JUSTIN COOK The Roanoke Times
Jim Flowers (left), director of VT KnowledgeWorks, says the idea for the workshop came about when faculty from Telecom & Management SudParis — a business and engineering school in Paris — visited Blacksburg in April 2008.

JUSTIN COOK The Roanoke Times
French engineering and business students and two faculty members from a business and engineering school in Paris join a group from VT KnowledgeWorks to learn about American-style business during a workshop at Mountain Lake.
| Amy Matzke-Fawcett
amy.matzke-fawcett@roanoke.com, 381-1674
PEMBROKE -- French and English floated across the room as two groups gathered around the living room of a cabin at Mountain Lake.
The French group consisted of five French engineering and business students and two faculty members from Telecom & Management SudParis, a French business and engineering school in Paris.
The others were from the Blacksburg-based VT KnowledgeWorks, the firm hosting the group to help the students learn about American-style business.
The workshop was part of a week-long prize trip the students won in the Annual Entrepreneurial Project at Telecom & Management SudParis for creating Multeegaming, an on-demand video game platform for PCs that allows players to challenge each other to games.
"It was exciting, because it was the first time in our lives the teachers and administration told us to create, to choose our subject," said Vincent Morel, a member of the team that created Multeegaming, of the challenge.
The collaboration was part of a strategy to develop international ties between Tech and international entrepreneurs.
Each member of the team started the visit by shadowing an employee of a local tech company, including NewCity, Click and Pledge, Rackspace, Modea and TeleWorks.
The exchange gave both the students and companies the chance to trade ideas about online business, said Kamran Razvan, CEO of Click and Pledge, an online donation management platform based in the Corporate Research Center in Blacksburg.
In an online-based business, like Multeegaming or Click and Pledge, marketing and developing relationships across borders are vital, Razvan said.
"I hope to learn about a new culture and new concepts of business," said Damien Lavergne, the student shadowing Razvan. "A good company, one that is successful, understands the market in more than just one country."
The seeds for the trip were planted when school faculty visited Blacksburg in April 2008, said Jim Flowers, director of VT KnowledgeWorks.
That's where they met Flowers, who traveled to France in December 2008, and again this June. During the June visit, Flowers attended the awards ceremony where Multeegaming was awarded the winning prize by Christine Lagarde, French Minister for the Economy, Industry, and Employment.
"We began to talk more and think more about collaborating," Flowers said.
Ideally, the winning team from SudParis each year will make a trip in the fall and then spend the next summer working in Blacksburg in cooperation with VT KnowledgeWorks, Flowers said.
With their new knowledge, the students hope to have a more finalized business plan by November, and the company up and running, including Web site, by the spring, Morel said.

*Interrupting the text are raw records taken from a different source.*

(** * ASCII-Text-viewer: a shallow embedding of [main.go] and its properties

    The program is a Bubble Tea terminal application that renders a text as
    FIGlet banner art, coloured by a horizontal gradient with optional hue
    animation.  This file embeds the colour model ([colorRGB], [Hex], [lerp],
    [parseHexColor], [rgbToHsv], [hsvToRgb], [rotateHue]), the banner cache
    ([rebuildArt]), the transition function ([Update]) and the compositor
    ([View]), together with the parts of the Go standard library they call
    ([strings.TrimSpace], [fmt.Sscanf], [fmt.Sprintf], [math.Mod], ...).

    Conventions:
    - a Go [string] is its byte sequence, [list ascii];
    - a Go [int] is a [Z]; arithmetic that can leave the 64-bit range is
      wrapped with [wrap64];
    - a Go [float64] is a primitive binary64 [float];
    - a panic (index out of range) is [None]. *)

From Stdlib Require Import String.
From Stdlib Require Import ZArith QArith Qround List Ascii Bool Lia Floats.
Import ListNotations.
Local Open Scope Z_scope.

Set Implicit Arguments.

(** ** Go strings as byte sequences *)

Definition gostring := list ascii.

Definition go (s : String.string) : gostring := String.list_ascii_of_string s.
Arguments go s%_string.

Definition bv (c : ascii) : Z := Z.of_N (N_of_ascii c).

Definition byte_of (z : Z) : ascii := ascii_of_N (Z.to_N z).

Definition len (s : gostring) : Z := Z.of_nat (length s).

(** [s[i]] on a string, [None] when the index is out of range. *)
Definition index (s : gostring) (i : Z) : option ascii :=
  if i <? 0 then None else nth_error s (Z.to_nat i).

Definition gostring_eqb (a b : gostring) : bool :=
  if list_eq_dec ascii_dec a b then true else false.

(** [strings.Repeat(" ", n)] for a count that is not negative; a negative
    count panics. *)
Definition Repeat (c : ascii) (n : Z) : option gostring :=
  if n <? 0 then None else Some (repeat c (Z.to_nat n)).

Module utf8.

Definition RuneError : Z := 65533.
Definition RuneSelf : Z := 128.

Definition isCont (b : Z) : bool := (128 <=? b) && (b <=? 191).

(** [utf8.DecodeRune]: the first rune of [s] and its width in bytes; an
    invalid or truncated encoding is [(RuneError, 1)], the empty string
    [(RuneError, 0)]. *)
Definition DecodeRune (s : gostring) : Z * nat :=
  match s with
  | [] => (RuneError, 0%nat)
  | c0 :: s1 =>
    let b0 := bv c0 in
    if b0 <? RuneSelf then (b0, 1%nat)
    else if (194 <=? b0) && (b0 <=? 223) then
      match s1 with
      | c1 :: _ =>
        if isCont (bv c1)
        then ((b0 - 192) * 64 + (bv c1 - 128), 2%nat)
        else (RuneError, 1%nat)
      | [] => (RuneError, 1%nat)
      end
    else if (224 <=? b0) && (b0 <=? 239) then
      match s1 with
      | c1 :: c2 :: _ =>
        let lo := if b0 =? 224 then 160 else 128 in
        let hi := if b0 =? 237 then 159 else 191 in
        if (lo <=? bv c1) && (bv c1 <=? hi) && isCont (bv c2)
        then (((b0 - 224) * 64 + (bv c1 - 128)) * 64 + (bv c2 - 128), 3%nat)
        else (RuneError, 1%nat)
      | _ => (RuneError, 1%nat)
      end
    else if (240 <=? b0) && (b0 <=? 244) then
      match s1 with
      | c1 :: c2 :: c3 :: _ =>
        let lo := if b0 =? 240 then 144 else 128 in
        let hi := if b0 =? 244 then 143 else 191 in
        if (lo <=? bv c1) && (bv c1 <=? hi) && isCont (bv c2) && isCont (bv c3)
        then ((((b0 - 240) * 64 + (bv c1 - 128)) * 64 + (bv c2 - 128)) * 64
              + (bv c3 - 128), 4%nat)
        else (RuneError, 1%nat)
      | _ => (RuneError, 1%nat)
      end
    else (RuneError, 1%nat)
  end.

(** [utf8.RuneStart]: the byte is not a continuation byte. *)
Definition RuneStart (b : Z) : bool := negb (isCont b).

(** [utf8.DecodeLastRune]: the loop that looks for the start of the last
    rune runs at most three times, over [end-2], [end-3] and [end-4]. *)
Definition DecodeLastRune (s : gostring) : Z * nat :=
  let e := len s in
  match index s (e - 1) with
  | None => (RuneError, 0%nat)
  | Some c =>
    if bv c <? RuneSelf then (bv c, 1%nat)
    else
      let lim := Z.max 0 (e - 4) in
      let isStart i :=
        match index s i with Some b => RuneStart (bv b) | None => false end in
      let start :=
        if e - 2 <? lim then e - 2
        else if isStart (e - 2) then e - 2
        else if e - 3 <? lim then e - 3
        else if isStart (e - 3) then e - 3
        else if e - 4 <? lim then e - 4
        else if isStart (e - 4) then e - 4
        else e - 5 in
      let start := if start <? 0 then 0 else start in
      let (r, size) := DecodeRune (skipn (Z.to_nat start) s) in
      if start + Z.of_nat size =? e then (r, size) else (RuneError, 1%nat)
  end.

(** The runes of a string, as [for _, r := range s] and a rune reader
    deliver them.  Every step consumes at least one byte, so the length of
    the string is enough fuel. *)
Fixpoint runes_fuel (fuel : nat) (s : gostring) : list Z :=
  match fuel with
  | O => []
  | S f =>
    match s with
    | [] => []
    | _ :: _ =>
      let (r, size) := DecodeRune s in r :: runes_fuel f (skipn size s)
    end
  end.

Definition runes (s : gostring) : list Z := runes_fuel (length s) s.

(** [string(rune(b))] for a byte [b]: the UTF-8 encoding of the code point
    with the value of the byte. *)
Definition string_of_byte (c : ascii) : gostring :=
  let b := bv c in
  if b <? RuneSelf then [c]
  else [byte_of (192 + b / 64); byte_of (128 + b mod 64)].

End utf8.

Module unicode.

(** [unicode.IsSpace], which is also the table [space] of package [fmt]. *)
Definition IsSpace (r : Z) : bool :=
  ((9 <=? r) && (r <=? 13)) || (r =? 32) || (r =? 133) || (r =? 160)
  || (r =? 5760) || ((8192 <=? r) && (r <=? 8202))
  || (r =? 8232) || (r =? 8233) || (r =? 8239) || (r =? 8287) || (r =? 12288).

End unicode.

Module strings.

(** The table [asciiSpace]: tab, newline, vertical tab, form feed, carriage
    return and space. *)
Definition asciiSpace (c : ascii) : bool :=
  let b := bv c in ((9 <=? b) && (b <=? 13)) || (b =? 32).

(** [strings.TrimLeftFunc(s, f)]. *)
Fixpoint TrimLeftFunc_fuel (fuel : nat) (f : Z -> bool) (s : gostring) : gostring :=
  match fuel with
  | O => []
  | S n =>
    match s with
    | [] => []
    | _ :: _ =>
      let (r, size) := utf8.DecodeRune s in
      if f r then TrimLeftFunc_fuel n f (skipn size s) else s
    end
  end.

Definition TrimLeftFunc (s : gostring) (f : Z -> bool) : gostring :=
  TrimLeftFunc_fuel (length s) f s.

(** [strings.TrimRightFunc(s, f)]: [lastIndexFunc] walks back rune by rune
    with [utf8.DecodeLastRune]; the rune it stops at is kept whole. *)
Fixpoint TrimRightFunc_fuel (fuel : nat) (f : Z -> bool) (s : gostring) : gostring :=
  match fuel with
  | O => []
  | S n =>
    match s with
    | [] => []
    | _ :: _ =>
      let (r, size) := utf8.DecodeLastRune s in
      if f r then TrimRightFunc_fuel n f (firstn (length s - size) s) else s
    end
  end.

Definition TrimRightFunc (s : gostring) (f : Z -> bool) : gostring :=
  TrimRightFunc_fuel (length s) f s.

Definition TrimFunc (s : gostring) (f : Z -> bool) : gostring :=
  TrimRightFunc (TrimLeftFunc s f) f.

(** The second loop of [strings.TrimSpace], on the reversed string: ASCII
    spaces are dropped from the end; a byte that is not ASCII hands over to
    [TrimRightFunc]. *)
Fixpoint trimStop (r : list ascii) : gostring :=
  match r with
  | [] => []
  | c :: r' =>
    if utf8.RuneSelf <=? bv c then TrimRightFunc (rev r) unicode.IsSpace
    else if asciiSpace c then trimStop r'
    else rev r
  end.

(** [strings.TrimSpace]: the first loop drops ASCII spaces from the start
    and hands over to [TrimFunc] at a byte that is not ASCII. *)
Fixpoint TrimSpace (s : gostring) : gostring :=
  match s with
  | [] => []
  | c :: s' =>
    if utf8.RuneSelf <=? bv c then TrimFunc s unicode.IsSpace
    else if asciiSpace c then TrimSpace s'
    else trimStop (rev s)
  end.

Definition HasPrefix (s prefix : gostring) : bool :=
  gostring_eqb (firstn (length prefix) s) prefix.

(** [strings.TrimRight(s, "\n")]: the cutset is the one ASCII byte, so the
    bytes are compared one by one from the end. *)
Fixpoint trimRightByte_rev (c : ascii) (r : list ascii) : list ascii :=
  match r with
  | [] => []
  | x :: r' => if Ascii.eqb x c then trimRightByte_rev c r' else r
  end.

Definition TrimRight (s : gostring) (c : ascii) : gostring :=
  rev (trimRightByte_rev c (rev s)).

(** [strings.Split(s, "\n")]: the pieces between the separators; a string
    with [n] separators gives [n + 1] pieces, the empty string gives one
    empty piece. *)
Fixpoint Split_acc (c : ascii) (cur : list ascii) (s : gostring) : list gostring :=
  match s with
  | [] => [rev cur]
  | x :: s' =>
    if Ascii.eqb x c then rev cur :: Split_acc c [] s'
    else Split_acc c (x :: cur) s'
  end.

Definition Split (s : gostring) (c : ascii) : list gostring := Split_acc c [] s.

End strings.

(** ** Package [fmt]: the scanner behind [Sscanf] and the integer verbs of
    [Sprintf] *)

Module fmt.

Definition hugeWid : Z := 2 ^ 30.

(** The digit strings ["0123456789aAbBcCdDeEfF"] and ["+-"] of the scanner,
    as predicates on runes. *)
Definition hexadecimalDigit (r : Z) : bool :=
  ((48 <=? r) && (r <=? 57)) || ((97 <=? r) && (r <=? 102))
  || ((65 <=? r) && (r <=? 70)).

Definition sign (r : Z) : bool := (r =? 43) || (r =? 45).

Definition hexval (r : Z) : Z :=
  if (48 <=? r) && (r <=? 57) then r - 48
  else if (97 <=? r) && (r <=? 102) then r - 87
  else r - 55.

(** The scan state [ss] is the rest of the input (in runes), [count], the
    number of runes consumed so far, and [argLimit], the value of [count]
    at which the current operand ends.  [ReadRune] reports end of input
    when [count >= argLimit]. *)

(** [ss.SkipSpace] of a scan where a newline is not a space ([Sscanf]): a
    newline is the error "unexpected newline"; a carriage return is a space
    whether or not a newline follows, and the newline is then the error. *)
Fixpoint SkipSpace (rs : list Z) (count argLimit : Z) : option (list Z * Z) :=
  match rs with
  | [] => Some ([], count)
  | r :: rest =>
    if argLimit <=? count then Some (rs, count)
    else if r =? 10 then None
    else if unicode.IsSpace r then SkipSpace rest (count + 1) argLimit
    else Some (rs, count)
  end.

(** [ss.notEOF]: [true] when a rune can be read. *)
Definition notEOF (rs : list Z) (count argLimit : Z) : bool :=
  negb (argLimit <=? count) && match rs with [] => false | _ => true end.

(** [ss.accept(ok)]: consumes the next rune into the token buffer when it
    is one of [ok]. *)
Definition accept (ok : Z -> bool) (rs : list Z) (count argLimit : Z)
  : option (Z * list Z * Z) :=
  match rs with
  | [] => None
  | r :: rest =>
    if argLimit <=? count then None
    else if ok r then Some (r, rest, count + 1) else None
  end.

(** The loop [for s.accept(digits) {}]. *)
Fixpoint acceptAll (ok : Z -> bool) (rs : list Z) (count argLimit : Z)
  : list Z * list Z * Z :=
  match rs with
  | [] => ([], [], count)
  | r :: rest =>
    if argLimit <=? count then ([], rs, count)
    else if ok r then
      let '(tok, rs', count') := acceptAll ok rest (count + 1) argLimit in
      (r :: tok, rs', count')
    else ([], rs, count)
  end.

(** [ss.scanNumber(digits, false)]: at least one digit, then all that
    follow within the width. *)
Definition scanNumber (rs : list Z) (count argLimit : Z)
  : option (list Z * list Z * Z) :=
  if notEOF rs count argLimit then
    match accept hexadecimalDigit rs count argLimit with
    | None => None
    | Some (d, rs1, count1) =>
      let '(tok, rs2, count2) := acceptAll hexadecimalDigit rs1 count1 argLimit in
      Some (d :: tok, rs2, count2)
    end
  else None.

(** The value of a token of hexadecimal digits ([strconv.ParseUint] in
    base 16, before its range check). *)
Definition hexvalue (tok : list Z) : Z :=
  fold_left (fun acc d => acc * 16 + hexval d) tok 0.

(** [ss.scanInt('x', 64)]: optional sign, digits, [strconv.ParseInt(tok,
    16, 64)] with its range error. *)
Definition scanInt (rs : list Z) (count argLimit : Z) : option (Z * list Z * Z) :=
  match SkipSpace rs count argLimit with
  | None => None
  | Some (rs0, count0) =>
    if notEOF rs0 count0 argLimit then
      let '(sg, rs1, count1) :=
        match accept sign rs0 count0 argLimit with
        | Some (r, rs1, count1) => (Some r, rs1, count1)
        | None => (None, rs0, count0)
        end in
      match scanNumber rs1 count1 argLimit with
      | None => None
      | Some (tok, rs2, count2) =>
        let u := hexvalue tok in
        let i := match sg with Some 45 => - u | _ => u end in
        if (- 2 ^ 63 <=? i) && (i <? 2 ^ 63) then Some (i, rs2, count2) else None
      end
    else None
  end.

(** [ss.scanUint('x', 8)]: no sign; [strconv.ParseUint(tok, 16, 64)], then
    the overflow check for the 8-bit operand. *)
Definition scanUint8 (rs : list Z) (count argLimit : Z) : option (Z * list Z * Z) :=
  match SkipSpace rs count argLimit with
  | None => None
  | Some (rs0, count0) =>
    if notEOF rs0 count0 argLimit then
      match scanNumber rs0 count0 argLimit with
      | None => None
      | Some (tok, rs2, count2) =>
        let u := hexvalue tok in
        if (u <? 2 ^ 64) && (u <? 2 ^ 8) then Some (u, rs2, count2) else None
      end
    else None
  end.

"The state of mind is different in Europe," said Florent Merian, a member of Multeegaming. "By mixing the European way and the American way, we want to find solutions to work all over the world."
The trip is a "working payoff," Flowers said, because the students can make connections to help get Multeegaming off the ground, as well as have a vacation.
The group also attended a welcome dinner hosted by Virginia Tech Outreach and International Affairs, a "French for Business" course at Tech, and the Virginia Tech-Marshall football game and alumni tailgate.
Although the trip was focused on making connections, the football game was possibly the most exciting part of the trip, the students said.
They had even prepared for the game by watching videos on YouTube, Merian said.
"For us, it's something incredible to see all the people gathered," Morel said.